Макс интуитивно прочувствовал эти свои студенческие воспоминания. Действительно, как это он смог «ступить», что даже фамилии своего лечащего доктора не запомнил. Медсестра, заполняя его карточку, направляла: доктор такой-то, второй этаж, первая дверь налево. И ему было по фигу, что там за табличка с фамилией на двери. Он просто вошёл в первую дверь налево.

– Так её так и зовут – «через одни двери»? – допытывалась сквозь клубы дыма сигарета.

– Я могу сейчас выйти и прочесть табличку на её двери, – в надежде спасти положение, и полагая что это необходимо для каких-то формальностей, рванулся было к двери Макс.

– Не надо. Я прекрасно знаю, как её зовут, – рухнувший длиною в одну треть сигареты пепел нарушил ассоциативные очертания подуставшего фаллоса, преобразовав остатки тлеющей сигареты в банальный бычок, который значительно более импульсивно дёргаясь, чем некогда томная предшественница, продолжил:

– Молодой человек, я не могу сразу определить перечень ваших, нет, не заболеваний, проблем, а точнее – задач, которые вам надо решить, работая над собой. То что с психикой, и как следствие – с вниманием, а возможно и с памятью, есть некоторые проблемы, – это очевидно. И если не заняться решением этих проблем сегодня, завтра – может быть уже через год – вам понадобится действительно серьёзная терапия.
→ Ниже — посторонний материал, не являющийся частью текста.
(** ** Folds that may fail *)

Lemma fold_opt_inv {A S} (P : S -> Prop) (xs : list A) (f : A -> S -> option S) :
  (forall x s s', x ∈ xs -> P s -> f x s = Some s' -> P s') ->
  forall s s', P s -> fold_opt xs f s = Some s' -> P s'.
Proof.
  induction xs as [|x xs IH]; intros Hf s s' HP Hfold; cbn in Hfold.
  - now inversion Hfold; subst.
  - destruct (f x s) as [s1|] eqn:E; [|discriminate].
    apply (IH (fun y t t' Hy => Hf y t t' (list_elem_of_further _ _ _ Hy)) s1 s');
      [|assumption].
    apply (Hf x s s1); [apply list_elem_of_here|assumption..].
Qed.

Lemma fold_opt_total {A S} (P : S -> Prop) (xs : list A) (f : A -> S -> option S) :
  (forall x s, x ∈ xs -> P s -> exists s', f x s = Some s' /\ P s') ->
  forall s, P s -> exists s', fold_opt xs f s = Some s' /\ P s'.
Proof.
  induction xs as [|x xs IH]; intros Hf s HP; cbn.
  - now exists s.
  - destruct (Hf x s (list_elem_of_here _ _) HP) as (s1 & -> & HP1).
    apply IH; [|assumption]. intros y t Hy. apply Hf. now apply list_elem_of_further.
Qed.

(** ** The cost is defined on every arrangement of a valid tour *)

Lemma defined_on_perm distancias v w : v ≡ₚ w -> defined_on distancias v -> defined_on distancias w.
Proof.
  intros Hp [Hne Hd]. split.
  - intros ->. apply Permutation_nil_r in Hp. contradiction.
  - intros a b Ha Hb. apply Hd; now rewrite Hp.
Qed.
– Что вы предлагаете? – сдался Макс, интуитивно почувствовав, что может быть это и есть то, почему он здесь.

– Для начала отключите телефон дней на пять. Здесь есть всё, чтобы почувствовать себя. Попробуйте это сделать самостоятельно. Предлагаю провести нам несколько бесед – если угодно – сеансов, – бычок был безжалостно смят в казённой стеклянной пепельнице.
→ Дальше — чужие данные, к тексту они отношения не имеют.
(** * Research assistant: the multi-source retrieval pipeline

    A shallow embedding of [multi_agent_system.py] (the [SearchResult]
    record, the [SearchTool] adapters, the [Agent] wrapper and the
    [MultiAgentSystem] orchestrator) and of the part of [app.py] that reads
    a list field, together with the properties of its specification.

    How the program is modelled:
    - Python text is a [string]; one [ascii] stands for one code point
      (code points above 255 are not represented).
    - What a decoded JSON body holds is dynamically typed, and so is what
      ends up in the fields of a [SearchResult]: both are [value]s, and an
      operation applied to a value of the wrong type raises as it does in
      Python.
    - Everything the program does to the outside (HTTP requests, the arXiv
      client, the generative service, [print], [time.sleep]) goes through
      one monad: a computation reads the history of effects, returns a
      value or raises, and records the effects it performs.  The answers of
      the outside are given by a [World] and may depend on the history.
    - [except Exception] catches every exception of the model
      ([KeyboardInterrupt] and the like are not modelled).
    - A parsed page is given by the answers to the queries the program
      makes on it; these queries do not raise, and a tag that was found is
      true in a condition, as BeautifulSoup has it. *)

From Stdlib Require Import List String Ascii ZArith Bool Lia Arith.
Import ListNotations.
Open Scope list_scope.
Open Scope string_scope.

Set Implicit Arguments.
Set Warnings "-register-all".

(* ===================================================================== *)
(** ** Python string operations used by the program *)

Module PyStr.

Definition nl : string := String (ascii_of_nat 10) "".
Definition dq : string := String (ascii_of_nat 34) "".

(** [s[:n]] for a non-negative count. *)
Fixpoint take (n : nat) (s : string) : string :=
  match n, s with
  | S k, String c r => String c (take k r)
  | _, _ => ""
  end.

(** [s[:n]] for any integer: a negative bound counts from the end. *)
Definition slice_to (n : Z) (s : string) : string :=
  if (0 <=? n)%Z then take (Z.to_nat n) s
  else take (String.length s - Z.to_nat (- n)) s.

(** [sub in s] *)
Fixpoint contains (sub s : string) : bool :=
  String.prefix sub s ||
  match s with
  | "" => false
  | String _ r => contains sub r
  end.

(** [s.split(sep, maxsplit)] for a non-empty separator: [n] is the number
    of splits still allowed, [skip] the number of characters of a matched
    separator still to be dropped, [acc] the piece being collected. *)
Fixpoint splitn (sep : string) (n skip : nat) (acc s : string) : list string :=
  match s with
  | "" => [acc]
  | String c r =>
      match skip with
      | S k => splitn sep n k acc r
      | O =>
          match n with
          | O => [(acc ++ s)%string]
          | S n' =>
              if String.prefix sep s
              then acc :: splitn sep n' (String.length sep - 1) "" r
              else splitn sep n O (acc ++ String c "")%string r
          end
      end
  end.

(** [s.split(sep)]: there can be no more splits than characters. *)
Definition split (sep s : string) : list string :=
  splitn sep (String.length s) 0 "" s.

(** [s.split(sep, 1)] *)
Definition split1 (sep s : string) : list string :=
  splitn sep 1 0 "" s.

(** [l[-1]] and [l[1]] on the result of a split. *)
Definition last (l : list string) : string := List.last l "".
Definition second (l : list string) : string := nth 1 l "".

(** [str.isspace] on one code point below 256. *)
Definition is_space (c : ascii) : bool :=
  let n := nat_of_ascii c in
  (((9 <=? n) && (n <=? 13)) || ((28 <=? n) && (n <=? 32))
   || (n =? 133) || (n =? 160))%nat.

Definition is_empty (s : string) : bool :=
  match s with "" => true | _ => false end.

Fixpoint lstrip_by (p : ascii -> bool) (s : string) : string :=
  match s with
  | "" => ""
  | String c r => if p c then lstrip_by p r else s
  end.

Fixpoint rstrip_by (p : ascii -> bool) (s : string) : string :=
  match s with
  | "" => ""
  | String c r =>
      let r' := rstrip_by p r in
      if p c && is_empty r' then "" else String c r'
  end.

Definition strip_by (p : ascii -> bool) (s : string) : string :=
  rstrip_by p (lstrip_by p s).

(** [s.strip()] *)
Definition strip (s : string) : string := strip_by is_space s.

Fixpoint mem (c : ascii) (chars : string) : bool :=
  match chars with
  | "" => false
  | String d r => Ascii.eqb c d || mem c r
  end.

(** [s.strip(chars)] *)
Definition strip_chars (chars s : string) : string :=
  strip_by (fun c => mem c chars) s.

(** [sep.join(l)] *)
Definition join (sep : string) (l : list string) : string :=
  String.concat sep l.

(** [s.startswith(p)] *)
Definition startswith (p s : string) : bool := String.prefix p s.

(** The characters of a string, as Python iterates over it. *)
Fixpoint chars (s : string) : list string :=
  match s with
  | "" => []
  | String c r => String c "" :: chars r
  end.

(** The regular expression [NCT\d{8}]. *)
Definition is_digit (c : ascii) : bool :=
  let n := nat_of_ascii c in ((48 <=? n) && (n <=? 57))%nat.

Fixpoint digits (n : nat) (s : string) : bool :=
  match n with
  | O => true
  | S k => match s with
           | "" => false
           | String c r => is_digit c && digits k r
           end
  end.

Definition nct_here (s : string) : bool :=
  match s with
  | String "N"%char (String "C"%char (String "T"%char r)) => digits 8 r
  | _ => false
  end.

(** [re.search(r'(NCT\d{8})', s)], giving [group(1)] of the leftmost
    match. *)
Fixpoint search_nct (s : string) : option string :=
  if nct_here s then Some (take 11 s)
  else match s with
       | "" => None
       | String _ r => search_nct r
       end.

End PyStr.

(* ===================================================================== *)
(** ** Dynamically typed values, exceptions *)

(** A Python value as the program meets it: what [response.json()] can
    return, and what the fields of a [SearchResult] can hold.  A float is
    kept by the two things the program can observe of it, its truth value
    and its text.  A dict is an association list, looked up from the
    left. *)
Inductive value : Type :=
| VNone
| VBool (b : bool)
| VInt (z : Z)
| VFloat (nonzero : bool) (text : string)
| VStr (s : string)
| VList (l : list value)
| VDict (kvs : list (string * value)).

Inductive exn : Type :=
| KeyError (key : string)
| TypeError
| AttributeError
| ValueError (msg : string)
| JSONDecodeError
| RemoteError (msg : string).   (* raised inside requests, arxiv or genai *)

Inductive outcome (A : Type) : Type :=
| Ok (a : A)
| Raise (e : exn).
Arguments Ok {A} a.
Arguments Raise {A} e.

(** Sequencing of computations that can raise and do nothing else. *)
Definition and_then {A B} (r : outcome A) (k : A -> outcome B) : outcome B :=
  match r with
  | Ok a => k a
  | Raise e => Raise e
  end.

Declare Scope outcome_scope.
Notation "x <~ r ;; k" := (and_then r (fun x => k))
  (at level 61, r at next level, right associativity) : outcome_scope.
Open Scope outcome_scope.

Module Py.

(** [bool(v)] *)
Definition truthy (v : value) : bool :=
  match v with
  | VNone => false
  | VBool b => b
  | VInt z => negb (z =? 0)%Z
  | VFloat nz _ => nz
  | VStr s => negb (PyStr.is_empty s)
  | VList l => match l with [] => false | _ => true end
  | VDict kvs => match kvs with [] => false | _ => true end
  end.

Fixpoint lookup (k : string) (kvs : list (string * value)) : option value :=
  match kvs with
  | [] => None
  | (k', v) :: r => if String.eqb k k' then Some v else lookup k r
  end.

(** [d.get(k, dflt)]; only a dict has the method. *)
Definition get (d : value) (k : string) (dflt : value) : outcome value :=
  match d with
  | VDict kvs => Ok (match lookup k kvs with Some v => v | None => dflt end)
  | _ => Raise AttributeError
  end.

(** [d[k]] for a string key. *)
Definition getitem (d : value) (k : string) : outcome value :=
  match d with
  | VDict kvs => match lookup k kvs with
                 | Some v => Ok v
                 | None => Raise (KeyError k)
                 end
  | _ => Raise TypeError
  end.

(** The items a [for] loop over [v] visits. *)
Definition iter (v : value) : outcome (list value) :=
  match v with
  | VList l => Ok l
  | VStr s => Ok (map VStr (PyStr.chars s))
  | VDict kvs => Ok (map (fun kv => VStr (fst kv)) kvs)
  | _ => Raise TypeError
  end.

(** [len(v)] *)
Definition len (v : value) : outcome nat :=
  match v with
  | VStr s => Ok (String.length s)
  | VList l => Ok (List.length l)
  | VDict kvs => Ok (List.length kvs)
  | _ => Raise TypeError
  end.

(** [v[:n]] for a literal [n >= 0]. *)
Definition slice_to (n : nat) (v : value) : outcome value :=
  match v with
  | VStr s => Ok (VStr (PyStr.take n s))
  | VList l => Ok (VList (firstn n l))
  | _ => Raise TypeError
  end.

(** [v + "literal"] *)
Definition add_str (v : value) (lit : string) : outcome value :=
  match v with
  | VStr s => Ok (VStr (s ++ lit))
  | _ => Raise TypeError
  end.

Fixpoint strings (l : list value) : outcome (list string) :=
  match l with
  | [] => Ok []
  | VStr s :: r => match strings r with
                   | Ok ss => Ok (s :: ss)
                   | Raise e => Raise e
                   end
  | _ :: _ => Raise TypeError
  end.

(** [sep.join(v)]: [v] must be iterable and yield only strings. *)
Definition join (sep : string) (v : value) : outcome string :=
  match iter v with
  | Ok l => match strings l with
            | Ok ss => Ok (PyStr.join sep ss)
            | Raise e => Raise e
            end
  | Raise e => Raise e
  end.

(** [v.startswith(p)]; only a string has the method. *)
Definition startswith (v : value) (p : string) : outcome bool :=
  match v with
  | VStr s => Ok (PyStr.startswith p s)
  | _ => Raise AttributeError
  end.

(** [l[:n]] on a list, for any integer bound. *)
Definition list_slice_to {A} (n : Z) (l : list A) : list A :=
  if (0 <=? n)%Z then firstn (Z.to_nat n) l
  else firstn (List.length l - Z.to_nat (- n)) l.

End Py.

(* ===================================================================== *)
(** ** The parsed page, as BeautifulSoup presents it *)

(** A tag of a parsed page, given by the answers of the queries the program
    makes on it. *)
Inductive element : Type := Element {
  el_name : string;                                  (* .name *)
  el_text : string;                                  (* .get_text() *)
  el_attrs : list (string * string);                 (* .get(attr, dflt) *)
  el_select : string -> list element;                (* .select(css) *)
  el_find_next : string -> option string -> option element;
                                                     (* .find_next(tag, class_=c) *)
  el_find_next_sibling : string -> option element    (* .find_next_sibling(tag) *)
}.

(** What [soup.find(string=...)] or [soup.find(tag, string=...)] returns:
    the program only asks for its [.parent]. *)
Record node : Type := Node { node_parent : option element }.

Record document : Type := Document {
  doc_select : string -> list element;               (* soup.select(css) *)
  doc_find_all : string -> list element;             (* soup.find_all(tag) *)
  doc_find_string : string -> option node;           (* soup.find(string=s) *)
  doc_find_tag_string : string -> string -> option node;
                                                     (* soup.find(tag, string=s) *)
  doc_find_nct_string : option string;
                        (* soup.find(string=re.compile(r'NCT\d{8}')) *)
  doc_visible_text : string
        (* get_text(separator=" ", strip=True) once script and style
           elements are extracted *)
}.

Module Soup.

(** [select_one] is the first result of [select], if any. *)
Definition select_one (d : document) (css : string) : option element :=
  hd_error (doc_select d css).

Fixpoint assoc (k : string) (kvs : list (string * string)) (dflt : string) : string :=
  match kvs with
  | [] => dflt
  | (k', v) :: r => if String.eqb k k' then v else assoc k r dflt
  end.

(** [tag.get(attr, dflt)] *)
Definition attr (e : element) (k dflt : string) : string :=
  assoc k (el_attrs e) dflt.

End Soup.

(* ===================================================================== *)
(** ** Effects: requests, responses, the trace and the world *)

Record request : Type := Request {
  url : value;
  params : list (string * value);
  headers : list (string * string);
  timeout : option Z
}.

Record response : Type := Response {
  status_code : Z;
  text : string;
  json : outcome value;        (* response.json(), which raises on a bad body *)
  soup : document             (* BeautifulSoup(response.content, "html.parser") *)
}.

(** One entry of an arXiv result feed. *)
Record paper : Type := Paper {
  entry_id : string;
  paper_title : string;
  paper_authors : list string;       (* author.name for each author *)
  published_ymd : string;            (* published.strftime("%Y-%m-%d") *)
  summary : string;
  paper_pdf_url : value              (* a string, or None *)
}.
Доктор, вдруг напомнивший Максу Антона Павловича Чехова, что-то записывал в его санаторно-курортной книге, и словно возвращая события в Деловой мир, резюмировал:

– Я расписал здесь дни и время наших встреч, а точнее ваших встреч с самим собой.

* * *

Пелена густого не то тумана, не то обволакивающего облака скрывала всё на расстоянии метров пятидесяти. Инструктор-проводник Валентин не то нервничал, не то досадовал, не то вслух раздумывал:

– Это горы. Не Гималаи, но тоже Горы, требующие уважения даже просто к своему статусу. Мы можем отменить сегодняшний поход, но можем и идти…

– Трудности молодят, – хихикнула восьмидесяти-девяносто килограммовая дамочка в кожаном плаще, додумавшаяся выйти в горный поход на каблуках.

– Ну мы ж на долину привидений идём смотреть, а в тумане она может и по приколу будет смотреться, – добавил Вадим – «пижон с мобилкой», как его сразу определил Валентин.

– Тогда есть просьба, точнее – приказ. Держаться всем вместе. Не отставать. Замыкающим будет Вадим, – резюмировал Валентин. В горах должно быть единоначалие, а значит просьбы уступают место приказам:

Макс молчал.

Вот также, молча, выходя из столовой, не вслушиваясь и не всматриваясь в окружающих, в их заботы, разговоры, взгляды, помимо воли, а может как раз наоборот, по воле ведущего его, он из суеты звуков уловил одну фразу: «Сегодня пеший поход на гору Демерджи».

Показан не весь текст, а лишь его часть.